* **TO DO**
Each line from the beginning of the data below through the line containing "Python's [None]." should be repeated exactly, please.

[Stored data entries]
┄┄┄┄┄┄┄┄┄┄┄┄┄┄┄┄┄┄┄┄
(** * bgp.py: the route-server directory of the EdgeIX Discord bot

    A shallow embedding of [src/bgp.py] (class [RouteServerInteraction]) and
    the properties of its refresh, lookup, index and rendering code.

    Conventions of the embedding.
    - A Python [dict] is an association list in insertion order whose keys
      are pairwise distinct (module [Dict]): [d[k] = v] overwrites in place
      or appends, iteration follows the list.
    - A decoded JSON document is a [json] value.  JSON numbers are integers
      (the session fields the code compares are AS numbers); [JNull] is
      Python's [None].
    - A raised exception is [inl e] in the [result] monad; statements that
      return are [inr].
    - [requests.get] is the environment: an oracle [net] indexed by the
      number of requests issued so far and by the URL asked for.  The
      counter [requests] of the [world] is a ghost field that counts the
      GETs issued; the code never reads it. *)

From Stdlib Require Import ZArith List String Ascii Bool Lia DecimalString.
Import ListNotations.

Local Open Scope string_scope.
Local Open Scope list_scope.
Local Open Scope Z_scope.

(* ===================================================================== *)
(** ** Python values *)
(* ===================================================================== *)

(** What [json.loads] can return. *)
#[local] Set Warnings "-register-all".
Inductive json : Type :=
| JNull
| JBool (b : bool)
| JInt (z : Z)
| JStr (s : string)
| JList (l : list json)
| JDict (d : list (string * json)).

(** The exception classes that can travel through the code.  The first two
    are the ones [_load_bird_data] names in its [except] clause; the next
    two stand for the other exceptions of [requests] ([MissingSchema] is
    what an unusable URL raises, [ReadTimeout] a stalled transfer);
    [ValueError] is what an integer too long to write out raises. *)
Inductive exn : Type :=
| ConnectionError
| JSONDecodeError
| MissingSchema
| ReadTimeout
| ValueError
| KeyError
| TypeError
| AttributeError
| UnboundLocalError.

Definition result (A : Type) : Type := (exn + A)%type.

Definition ret {A} (a : A) : result A := inr a.
Definition raise {A} (e : exn) : result A := inl e.
Definition bind {A B} (m : result A) (k : A -> result B) : result B :=
  match m with
  | inl e => inl e
  | inr a => k a
  end.

Notation "x <- m ;; k" := (bind m (fun x => k))
  (at level 61, m at next level, right associativity).
Notation "' p <- m ;; k" := (bind m (fun x => match x with p => k end))
  (at level 61, p pattern, m at next level, right associativity).

(* ===================================================================== *)
(** ** Insertion-ordered dictionaries *)
(* ===================================================================== *)

Module Dict.
Section Ops.
Context {K V : Type} (eqb : K -> K -> bool).

(** [d.get(k)] *)
Fixpoint get (k : K) (d : list (K * V)) : option V :=
  match d with
  | [] => None
  | (k', v) :: d' => if eqb k' k then Some v else get k d'
  end.

(** [k in d] *)
Definition mem (k : K) (d : list (K * V)) : bool :=
  match get k d with
  | Some _ => true
  | None => false
  end.

(** [d[k] = v]: an existing key keeps its place, a new one goes last. *)
Fixpoint set (k : K) (v : V) (d : list (K * V)) : list (K * V) :=
  match d with
  | [] => [(k, v)]
  | (k', v') :: d' =>
      if eqb k' k then (k', v) :: d' else (k', v') :: set k v d'
  end.

Definition keys (d : list (K * V)) : list K := map fst d.
End Ops.
End Dict.

(** Keys of the index views.  Python hashes [True] and [1] (and [False] and
    [0]) to the same dictionary key, so a Boolean key is stored as its
    number; lists and dicts are unhashable. *)
Inductive key : Type :=
| KInt (z : Z)
| KStr (s : string).

Definition key_eqb (a b : key) : bool :=
  match a, b with
  | KInt x, KInt y => Z.eqb x y
  | KStr s, KStr t => String.eqb s t
  | _, _ => false
  end.

Definition Z_of_bool (b : bool) : Z := if b then 1 else 0.

(** The dictionary key a value stands for: [inr None] for [None] (the
    callers test [is not None] first), [TypeError] when unhashable. *)
Definition hash_key (v : json) : result (option key) :=
  match v with
  | JNull => ret None
  | JBool b => ret (Some (KInt (Z_of_bool b)))
  | JInt z => ret (Some (KInt z))
  | JStr s => ret (Some (KStr s))
  | JList _ | JDict _ => raise TypeError
  end.

(** [v == z] for an [int] [z]. *)
Definition py_eq_int (v : json) (z : Z) : bool :=
  match v with
  | JInt n => Z.eqb n z
  | JBool b => Z.eqb (Z_of_bool b) z
  | _ => false
  end.

(** [d.get(k)] on a decoded object: the value, or [None]. *)
Definition dget (d : list (string * json)) (k : string) : json :=
  match Dict.get String.eqb k d with
  | Some v => v
  | None => JNull
  end.

(** [v[k]] with a string [k]. *)
Definition getitem (v : json) (k : string) : result json :=
  match v with
  | JDict d =>
      match Dict.get String.eqb k d with
      | Some x => ret x
      | None => raise KeyError
      end
  | _ => raise TypeError
  end.

(** [v.items()] *)
Definition items (v : json) : result (list (string * json)) :=
  match v with
  | JDict d => ret d
  | _ => raise AttributeError
  end.

(** [v is not None] *)
Definition is_not_none (v : json) : bool :=
  match v with
  | JNull => false
  | _ => true
  end.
┄┄┄┄┄┄┄┄┄┄┄┄┄┄┄┄┄┄┄┄
* **FINISHED TASK**
(** * bgp.py: the route-server directory of the EdgeIX Discord bot

    A shallow embedding of [src/bgp.py] (class [RouteServerInteraction]) and
    the properties of its refresh, lookup, index and rendering code.

    Conventions of the embedding.
    - A Python [dict] is an association list in insertion order whose keys
      are pairwise distinct (module [Dict]): [d[k] = v] overwrites in place
      or appends, iteration follows the list.
    - A decoded JSON document is a [json] value.  JSON numbers are integers
      (the session fields the code compares are AS numbers); [JNull] is
      Python's [None].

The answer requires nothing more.